(** * analyze_survey.py: a shallow embedding and its checked properties

    The script is one procedure, [main], that loads a survey export with
    pandas, strips two metadata rows, aggregates two tables, draws two
    charts and writes a text summary.  The embedding follows the script
    statement by statement:

    - Python values that the script handles (exceptions, the console, the
      file system) are modelled in the first part;
    - the pandas operations the script calls are modelled in [Module pd],
      on row-oriented frames whose cells are missing, text or numbers;
    - the script itself is the section [analyze_survey]; its local
      variables ([df_clean], [task1_df], [task1_means], [task2_df],
      [task2_crosstab], [final_order], ...) keep their names.

    Numbers are exact rationals ([Qc], canonical fractions), so a mean or
    a percentage is the rational it denotes; binary floating point
    rounding is outside the model.  The text parsers and printers of the
    libraries ([pd.read_csv], [pd.to_numeric] on text, [to_csv], the chart
    renderers) are parameters of the section. *)

From Stdlib Require Import QArith Qcanon.
From stdpp Require Import base decidable option list strings pretty gmap sorting.

Local Open Scope string_scope.
Local Open Scope list_scope.

(** ** Python: exceptions and results *)

Inductive exn :=
  | FileNotFoundError
  | KeyError (labels : list string)
  | SystemExit (code : Z)
  | LibraryError (what : string).

Inductive result (A : Type) :=
  | Ok (a : A)
  | Raise (e : exn).
Arguments Ok {A} a.
Arguments Raise {A} e.

#[global] Instance result_ret : MRet result := @Ok.
#[global] Instance result_bind : MBind result := λ A B f r,
  match r with Ok a => f a | Raise e => Raise e end.

(** A Python [dict] literal read in insertion order. *)
Abbreviation dict := (list (string * string)).

Fixpoint dict_get (k : string) (d : dict) : option string :=
  match d with
  | [] => None
  | (k', v) :: d' => if decide (k = k') then Some v else dict_get k d'
  end.

Definition keys (d : dict) : list string := d.*1.
Definition dict_values (d : dict) : list string := d.*2.

(** ** The process: console and files

    What a run can observe and change: the files by name, and the lines
    printed so far. *)

Record World := mkWorld {
  files : gmap string string;
  stdout : list string
}.

Definition M (A : Type) : Type := World → result A * World.

#[global] Instance M_ret : MRet M := λ A a w, (Ok a, w).
#[global] Instance M_bind : MBind M := λ A B f m w,
  match m w with
  | (Ok a, w') => f a w'
  | (Raise e, w') => (Raise e, w')
  end.

Definition lift {A} (r : result A) : M A := λ w, (r, w).

(** [print(line)] *)
Definition print (line : string) : M unit := λ w,
  (Ok (), {| files := files w; stdout := stdout w ++ [line] |}).

(** [sys.exit(code)] raises [SystemExit]. *)
Definition sys_exit {A} (code : Z) : M A := lift (Raise (SystemExit code)).

(** [try: body / except FileNotFoundError: handler] *)
Definition try_except_FileNotFoundError {A} (body handler : M A) : M A := λ w,
  match body w with
  | (Raise FileNotFoundError, w') => handler w'
  | outcome => outcome
  end.

(** Reading a whole file; a name that is not there raises. *)
Definition read_text (path : string) : M string := λ w,
  match files w !! path with
  | Some content => (Ok content, w)
  | None => (Raise FileNotFoundError, w)
  end.

(** Creating or replacing a file with the given content. *)
Definition write_file (path content : string) : M unit := λ w,
  (Ok (), {| files := <[path := content]> (files w); stdout := stdout w |}).

(** [open(path, 'w')]: the file is created, or emptied when it exists. *)
Definition open_w (path : string) : M unit := write_file path "".

(** [f.write(s)] on the handle of [path]: the text goes after what the
    handle has written so far. *)
Definition fwrite (path s : string) : M unit := λ w,
  (Ok (), {| files := alter (λ sofar, sofar +:+ s) path (files w);
             stdout := stdout w |}).

(** The status the interpreter exits with. *)
Definition exit_status {A} (r : result A) : Z :=
  match r with
  | Ok _ => 0
  | Raise (SystemExit code) => code
  | Raise _ => 1
  end.

(** A [for] loop whose body may raise, threading the value it updates. *)
Fixpoint for_in {A B} (l : list A) (body : A → B → result B) (acc : B) : result B :=
  match l with
  | [] => Ok acc
  | x :: l' => body x acc ≫= for_in l' body
  end.

Definition newline : string := String (Ascii.ascii_of_nat 10) EmptyString.

(** ** Exact numbers *)

Definition Qc_of_nat (n : nat) : Qc := Q2Qc (inject_Z (Z.of_nat n)).

Definition Qc_sum (l : list Qc) : Qc := foldr Qcplus (Q2Qc 0) l.

(** ** pandas *)

Module pd.

(** A cell of a frame: [NaN] is the missing marker, [Str] a text value of
    an object column, [Num] a number. *)
Inductive cell :=
  | NaN
  | Str (s : string)
  | Num (q : Qc).

#[global] Instance cell_eq_dec : EqDecision cell.
Proof. solve_decision. Defined.

Definition notna (c : cell) : Prop := c ≠ NaN.

#[global] Instance notna_dec c : Decision (notna c).
Proof. unfold notna. apply _. Defined.

(** Order used when group keys are sorted: numbers by value, text by
    code units, numbers before text, the missing marker last. *)
Definition cell_leb (a b : cell) : bool :=
  match a, b with
  | Num x, Num y => Qle_bool x y
  | Num _, _ => true
  | Str _, Num _ => false
  | Str s, Str t => String.leb s t
  | Str _, NaN => true
  | NaN, NaN => true
  | NaN, _ => false
  end.

Definition cell_le (a b : cell) : Prop := cell_leb a b = true.

#[global] Instance cell_le_dec a b : Decision (cell_le a b).
Proof. unfold cell_le. apply _. Defined.

(** [Series.unique()] followed by a sort: the labels of a grouped axis. *)
Definition sorted_unique (l : list cell) : list cell :=
  merge_sort cell_le (remove_dups l).

(** A column of a frame taken out as a series: its name and its cells in
    row order. *)
Record Series := mkSeries { sname : string; scells : list cell }.

(** A frame as read from a file or projected from one: column names, and
    the rows with their index label. *)
Record DataFrame := mkDataFrame {
  columns : list string;
  rows : list (nat * list cell)
}.

Definition index (df : DataFrame) : list nat := (rows df).*1.
Definition values (df : DataFrame) : list (list cell) := (rows df).*2.

(** An aggregated frame: both axes carry labels that are data values. *)
Record Table := mkTable {
  tindex_name : string;
  tindex : list cell;
  tcolumns : list cell;
  tvalues : list (list cell)
}.

(** Position of a label on an axis ([Index.get_loc]); the field names
    that [read_csv] gives are distinct, the first position is taken. *)
Fixpoint get_loc {A} `{EqDecision A} (c : A) (cols : list A) : option nat :=
  match cols with
  | [] => None
  | c' :: cols' => if decide (c = c') then Some 0%nat else S <$> get_loc c cols'
  end.

Definition get_locs (names cols : list string) : option (list nat) :=
  mapM (λ n, get_loc n cols) names.

Definition missing_labels (names cols : list string) : list string :=
  filter (λ n, n ∉ cols) names.

(** The cell of a row at a position; a row shorter than the header reads
    as missing there, as [read_csv] pads it. *)
Definition cell_at (p : nat) (r : list cell) : cell := default NaN (r !! p).

Definition take_locs (locs : list nat) (r : list cell) : list cell :=
  (λ p, cell_at p r) <$> locs.

(** [df.iloc[n:]] *)
Definition iloc_from (n : nat) (df : DataFrame) : DataFrame :=
  {| columns := columns df; rows := drop n (rows df) |}.

(** [df.reset_index(drop=True)] *)
Definition reset_index (df : DataFrame) : DataFrame :=
  {| columns := columns df;
     rows := zip (seq 0 (length (rows df))) (values df) |}.

(** [df[[c1, ..., cn]]] *)
Definition getitem_list (names : list string) (df : DataFrame) : result DataFrame :=
  match get_locs names (columns df) with
  | Some locs =>
      Ok {| columns := names;
            rows := (λ r, (r.1, take_locs locs r.2)) <$> rows df |}
  | None => Raise (KeyError (missing_labels names (columns df)))
  end.

(** [df.rename(columns=mapper)] *)
Definition rename (mapper : dict) (df : DataFrame) : DataFrame :=
  {| columns := (λ c, default c (dict_get c mapper)) <$> columns df;
     rows := rows df |}.

(** [df[col]] *)
Definition getitem (col : string) (df : DataFrame) : result Series :=
  match get_loc col (columns df) with
  | Some p => Ok {| sname := col; scells := (λ r, cell_at p r.2) <$> rows df |}
  | None => Raise (KeyError [col])
  end.

(** Writing a cell of a row, the row padded with missing cells up to the
    position when it is shorter. *)
Definition set_cell (p : nat) (v : cell) (r : list cell) : list cell :=
  <[p:=v]> (r ++ replicate (S p - length r) NaN).

(** [df[col] = s], for a series [s] over the index of [df]: an existing
    column is replaced, a new one is added at the end. *)
Definition setitem (col : string) (s : Series) (df : DataFrame) : DataFrame :=
  match get_loc col (columns df) with
  | Some p =>
      {| columns := columns df;
         rows := zip_with (λ r v, (r.1, set_cell p v r.2)) (rows df) (scells s) |}
  | None =>
      {| columns := columns df ++ [col];
         rows := zip_with (λ r v, (r.1, r.2 ++ [v])) (rows df) (scells s) |}
  end.

(** [df.dropna(subset=names)] *)
Definition dropna_subset (names : list string) (df : DataFrame) : result DataFrame :=
  match get_locs names (columns df) with
  | Some locs =>
      Ok {| columns := columns df;
            rows := filter (λ r, Forall notna (take_locs locs r.2)) (rows df) |}
  | None => Raise (KeyError (missing_labels names (columns df)))
  end.

(** [df.dropna()] *)
Definition dropna (df : DataFrame) : DataFrame :=
  {| columns := columns df;
     rows := filter (λ r, Forall notna r.2) (rows df) |}.

(** [s.isin(vals)] *)
Definition isin (vals : list cell) (s : Series) : list bool :=
  (λ c, bool_decide (c ∈ vals)) <$> scells s.

(** [df[mask]] for a boolean mask over the rows of [df]. *)
Definition getitem_mask (mask : list bool) (df : DataFrame) : DataFrame :=
  {| columns := columns df;
     rows := (filter (λ rb, rb.2 = true) (zip (rows df) mask)).*1 |}.

(** The numbers of a series, missing cells skipped. *)
Definition numbers (l : list cell) : list Qc :=
  omap (λ c, match c with Num q => Some q | _ => None end) l.

(** [Series.mean()] of a numeric series: the sum of the numbers present
    over how many there are, missing when there is none. *)
Definition mean (l : list cell) : cell :=
  match numbers l with
  | [] => NaN
  | xs => Num (Qc_sum xs / Qc_of_nat (length xs))
  end.

(** [df.groupby(key)[cols].mean()] *)
Definition groupby_mean (key : string) (cols : list string) (df : DataFrame)
  : result Table :=
  match get_loc key (columns df) with
  | None => Raise (KeyError [key])
  | Some k =>
    match get_locs cols (columns df) with
    | None => Raise (KeyError (missing_labels cols (columns df)))
    | Some locs =>
      let groups := sorted_unique (filter notna ((λ r, cell_at k r.2) <$> rows df)) in
      Ok {| tindex_name := key;
            tindex := groups;
            tcolumns := Str <$> cols;
            tvalues :=
              (λ g, (λ p, mean ((λ r, cell_at p r.2) <$>
                                filter (λ r, cell_at k r.2 = g) (rows df))) <$> locs)
              <$> groups |}
    end
  end.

Brief →
Scanning the data above, copy out every line where "Type" is found.

Solution to this task →
Inductive result (A : Type) :=
Definition M (A : Type) : Type := World → result A * World.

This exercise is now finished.